**About this exercise:**
Retype, exactly as they appear below, the lines between the line holding "rounded sum and" and the line holding "From Stdlib Require Import ZArith QArith", both ends included.

(Dataset entries)
┄┄┄┄┄┄┄┄┄┄┄┄┄┄┄┄┄┄┄┄

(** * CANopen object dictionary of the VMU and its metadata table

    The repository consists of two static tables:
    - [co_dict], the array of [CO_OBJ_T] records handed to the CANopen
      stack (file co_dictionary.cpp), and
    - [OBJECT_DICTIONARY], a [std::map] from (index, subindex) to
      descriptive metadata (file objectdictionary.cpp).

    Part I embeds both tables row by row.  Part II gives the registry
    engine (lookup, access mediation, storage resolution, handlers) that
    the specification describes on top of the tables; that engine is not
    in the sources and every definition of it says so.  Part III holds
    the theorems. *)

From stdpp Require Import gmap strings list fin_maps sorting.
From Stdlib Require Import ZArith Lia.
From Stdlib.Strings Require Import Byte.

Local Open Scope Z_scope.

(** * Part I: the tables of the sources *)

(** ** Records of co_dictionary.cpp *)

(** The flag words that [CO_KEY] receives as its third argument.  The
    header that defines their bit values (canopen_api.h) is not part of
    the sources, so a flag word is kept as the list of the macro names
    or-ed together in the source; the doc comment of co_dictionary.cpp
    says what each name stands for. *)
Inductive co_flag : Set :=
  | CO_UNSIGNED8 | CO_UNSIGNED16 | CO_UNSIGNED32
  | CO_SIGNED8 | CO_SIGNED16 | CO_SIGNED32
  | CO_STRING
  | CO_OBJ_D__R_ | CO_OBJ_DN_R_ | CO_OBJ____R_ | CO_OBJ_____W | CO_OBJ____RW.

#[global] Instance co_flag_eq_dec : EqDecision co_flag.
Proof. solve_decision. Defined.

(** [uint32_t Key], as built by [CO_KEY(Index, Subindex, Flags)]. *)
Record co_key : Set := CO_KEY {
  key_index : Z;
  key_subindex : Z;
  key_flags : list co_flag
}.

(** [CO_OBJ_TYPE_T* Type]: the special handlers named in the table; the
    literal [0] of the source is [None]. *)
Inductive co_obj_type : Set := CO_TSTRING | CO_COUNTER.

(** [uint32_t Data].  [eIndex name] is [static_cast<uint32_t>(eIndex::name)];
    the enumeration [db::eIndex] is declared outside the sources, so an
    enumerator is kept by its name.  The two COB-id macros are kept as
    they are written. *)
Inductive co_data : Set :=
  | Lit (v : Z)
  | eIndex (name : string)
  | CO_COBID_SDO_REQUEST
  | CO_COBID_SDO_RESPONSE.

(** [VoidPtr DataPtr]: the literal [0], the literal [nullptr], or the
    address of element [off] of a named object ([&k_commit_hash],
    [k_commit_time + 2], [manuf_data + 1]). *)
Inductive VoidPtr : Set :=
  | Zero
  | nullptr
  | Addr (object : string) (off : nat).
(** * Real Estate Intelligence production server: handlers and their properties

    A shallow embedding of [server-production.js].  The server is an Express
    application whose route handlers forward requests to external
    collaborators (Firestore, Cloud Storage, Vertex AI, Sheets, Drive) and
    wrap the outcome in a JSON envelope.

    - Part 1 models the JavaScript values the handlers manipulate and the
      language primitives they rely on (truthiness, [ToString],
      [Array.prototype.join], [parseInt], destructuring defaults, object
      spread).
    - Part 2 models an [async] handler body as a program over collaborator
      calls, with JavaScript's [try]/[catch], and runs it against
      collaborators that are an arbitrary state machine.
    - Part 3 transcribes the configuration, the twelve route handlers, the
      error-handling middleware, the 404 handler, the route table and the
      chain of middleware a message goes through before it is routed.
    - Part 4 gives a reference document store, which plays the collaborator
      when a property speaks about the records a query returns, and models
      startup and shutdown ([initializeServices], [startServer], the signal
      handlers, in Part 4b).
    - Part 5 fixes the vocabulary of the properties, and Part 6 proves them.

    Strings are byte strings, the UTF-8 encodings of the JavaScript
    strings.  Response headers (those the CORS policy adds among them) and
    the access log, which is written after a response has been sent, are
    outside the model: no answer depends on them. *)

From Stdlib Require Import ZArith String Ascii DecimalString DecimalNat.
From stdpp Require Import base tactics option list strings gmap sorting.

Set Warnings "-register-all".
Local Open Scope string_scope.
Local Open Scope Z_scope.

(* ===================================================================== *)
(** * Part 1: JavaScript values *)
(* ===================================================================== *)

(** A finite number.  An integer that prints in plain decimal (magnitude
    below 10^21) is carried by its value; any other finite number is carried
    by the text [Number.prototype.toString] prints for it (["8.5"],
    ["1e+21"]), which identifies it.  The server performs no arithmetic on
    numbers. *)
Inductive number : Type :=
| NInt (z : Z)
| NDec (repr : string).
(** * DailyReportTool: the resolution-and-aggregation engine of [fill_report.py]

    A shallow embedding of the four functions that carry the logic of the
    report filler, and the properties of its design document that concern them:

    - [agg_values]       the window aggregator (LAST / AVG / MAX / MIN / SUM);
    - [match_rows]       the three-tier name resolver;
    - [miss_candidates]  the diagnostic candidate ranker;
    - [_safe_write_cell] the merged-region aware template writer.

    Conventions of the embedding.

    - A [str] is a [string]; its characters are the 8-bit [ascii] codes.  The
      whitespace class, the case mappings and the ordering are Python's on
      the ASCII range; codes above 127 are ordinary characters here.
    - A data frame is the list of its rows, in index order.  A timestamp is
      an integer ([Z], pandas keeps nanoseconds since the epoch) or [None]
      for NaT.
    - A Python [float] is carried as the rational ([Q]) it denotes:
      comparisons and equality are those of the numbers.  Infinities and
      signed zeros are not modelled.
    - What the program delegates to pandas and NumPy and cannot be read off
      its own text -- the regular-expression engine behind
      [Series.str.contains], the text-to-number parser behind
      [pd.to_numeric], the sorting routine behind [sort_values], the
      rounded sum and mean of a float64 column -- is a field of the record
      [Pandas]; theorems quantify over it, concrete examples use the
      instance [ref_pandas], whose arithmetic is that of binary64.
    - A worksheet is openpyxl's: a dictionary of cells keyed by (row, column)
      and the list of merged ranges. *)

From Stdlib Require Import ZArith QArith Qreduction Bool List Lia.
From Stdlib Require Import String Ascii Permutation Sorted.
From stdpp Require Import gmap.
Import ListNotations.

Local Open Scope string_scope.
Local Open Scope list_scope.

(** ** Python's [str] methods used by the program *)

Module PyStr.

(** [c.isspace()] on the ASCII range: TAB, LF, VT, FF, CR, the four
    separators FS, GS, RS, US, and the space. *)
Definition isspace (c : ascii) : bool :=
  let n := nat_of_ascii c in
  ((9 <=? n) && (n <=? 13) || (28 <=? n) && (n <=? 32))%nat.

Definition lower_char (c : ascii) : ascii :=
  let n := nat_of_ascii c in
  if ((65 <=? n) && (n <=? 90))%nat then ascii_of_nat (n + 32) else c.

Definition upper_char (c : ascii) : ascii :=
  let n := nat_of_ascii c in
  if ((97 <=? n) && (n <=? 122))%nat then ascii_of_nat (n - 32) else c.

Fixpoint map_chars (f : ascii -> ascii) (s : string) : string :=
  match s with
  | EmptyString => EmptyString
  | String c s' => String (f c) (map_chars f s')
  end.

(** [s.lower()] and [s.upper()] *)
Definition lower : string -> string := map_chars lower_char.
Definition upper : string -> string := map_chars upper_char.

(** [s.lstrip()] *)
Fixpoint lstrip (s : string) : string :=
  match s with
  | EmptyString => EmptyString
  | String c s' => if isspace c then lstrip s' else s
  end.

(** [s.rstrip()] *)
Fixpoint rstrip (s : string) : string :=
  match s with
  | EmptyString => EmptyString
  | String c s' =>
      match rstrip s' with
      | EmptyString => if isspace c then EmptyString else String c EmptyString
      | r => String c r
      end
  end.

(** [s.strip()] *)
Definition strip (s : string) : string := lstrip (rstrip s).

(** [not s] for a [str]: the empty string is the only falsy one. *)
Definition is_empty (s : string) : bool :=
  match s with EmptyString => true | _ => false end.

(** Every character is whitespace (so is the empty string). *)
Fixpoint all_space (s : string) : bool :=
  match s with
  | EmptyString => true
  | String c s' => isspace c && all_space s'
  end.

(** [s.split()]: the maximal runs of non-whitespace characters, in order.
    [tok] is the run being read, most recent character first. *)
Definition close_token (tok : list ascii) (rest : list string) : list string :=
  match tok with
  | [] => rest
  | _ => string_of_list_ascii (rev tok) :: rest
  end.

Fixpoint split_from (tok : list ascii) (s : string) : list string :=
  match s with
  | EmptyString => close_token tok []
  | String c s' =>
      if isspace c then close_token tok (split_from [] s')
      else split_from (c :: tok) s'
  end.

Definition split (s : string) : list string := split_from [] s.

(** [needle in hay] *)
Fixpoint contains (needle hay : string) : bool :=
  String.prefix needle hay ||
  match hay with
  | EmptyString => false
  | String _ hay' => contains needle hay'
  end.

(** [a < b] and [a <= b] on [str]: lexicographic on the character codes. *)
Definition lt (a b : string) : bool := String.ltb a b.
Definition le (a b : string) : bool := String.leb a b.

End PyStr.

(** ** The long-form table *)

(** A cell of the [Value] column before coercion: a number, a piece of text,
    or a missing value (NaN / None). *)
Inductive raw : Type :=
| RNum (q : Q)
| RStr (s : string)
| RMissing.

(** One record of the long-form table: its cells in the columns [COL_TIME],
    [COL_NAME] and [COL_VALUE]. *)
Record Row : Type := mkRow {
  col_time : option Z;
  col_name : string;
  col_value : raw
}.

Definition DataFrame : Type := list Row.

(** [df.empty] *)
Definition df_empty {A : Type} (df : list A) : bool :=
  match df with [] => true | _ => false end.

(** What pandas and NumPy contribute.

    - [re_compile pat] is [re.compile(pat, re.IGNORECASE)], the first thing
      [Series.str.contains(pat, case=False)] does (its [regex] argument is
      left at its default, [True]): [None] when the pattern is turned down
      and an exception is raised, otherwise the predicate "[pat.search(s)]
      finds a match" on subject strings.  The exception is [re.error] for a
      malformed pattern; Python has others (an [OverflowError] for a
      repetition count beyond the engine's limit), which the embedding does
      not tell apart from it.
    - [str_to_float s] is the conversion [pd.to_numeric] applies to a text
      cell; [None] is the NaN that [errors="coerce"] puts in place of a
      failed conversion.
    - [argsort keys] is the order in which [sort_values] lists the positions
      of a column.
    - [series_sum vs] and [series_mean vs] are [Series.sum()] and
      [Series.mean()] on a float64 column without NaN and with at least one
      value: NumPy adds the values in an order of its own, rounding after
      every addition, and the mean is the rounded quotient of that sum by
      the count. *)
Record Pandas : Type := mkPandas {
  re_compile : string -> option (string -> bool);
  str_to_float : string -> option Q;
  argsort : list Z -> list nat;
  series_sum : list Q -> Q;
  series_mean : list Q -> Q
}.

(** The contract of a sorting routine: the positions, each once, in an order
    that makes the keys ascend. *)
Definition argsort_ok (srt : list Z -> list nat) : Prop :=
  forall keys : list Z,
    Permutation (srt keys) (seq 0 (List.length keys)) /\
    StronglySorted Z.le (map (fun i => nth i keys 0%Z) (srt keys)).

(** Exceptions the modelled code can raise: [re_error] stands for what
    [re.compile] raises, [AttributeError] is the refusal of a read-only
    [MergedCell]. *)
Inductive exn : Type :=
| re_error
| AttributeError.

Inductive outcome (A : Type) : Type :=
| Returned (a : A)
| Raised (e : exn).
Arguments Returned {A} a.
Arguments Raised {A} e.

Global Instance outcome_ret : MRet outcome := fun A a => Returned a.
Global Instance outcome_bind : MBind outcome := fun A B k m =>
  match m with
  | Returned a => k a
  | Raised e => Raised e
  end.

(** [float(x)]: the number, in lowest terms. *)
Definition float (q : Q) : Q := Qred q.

┄┄┄┄┄┄┄┄┄┄┄┄┄┄┄┄┄┄┄┄

**Exercise output:**
      rounded sum and mean of a float64 column -- is a field of the record
      [Pandas]; theorems quantify over it, concrete examples use the
      instance [ref_pandas], whose arithmetic is that of binary64.
    - A worksheet is openpyxl's: a dictionary of cells keyed by (row, column)
      and the list of merged ranges. *)

From Stdlib Require Import ZArith QArith Qreduction Bool List Lia.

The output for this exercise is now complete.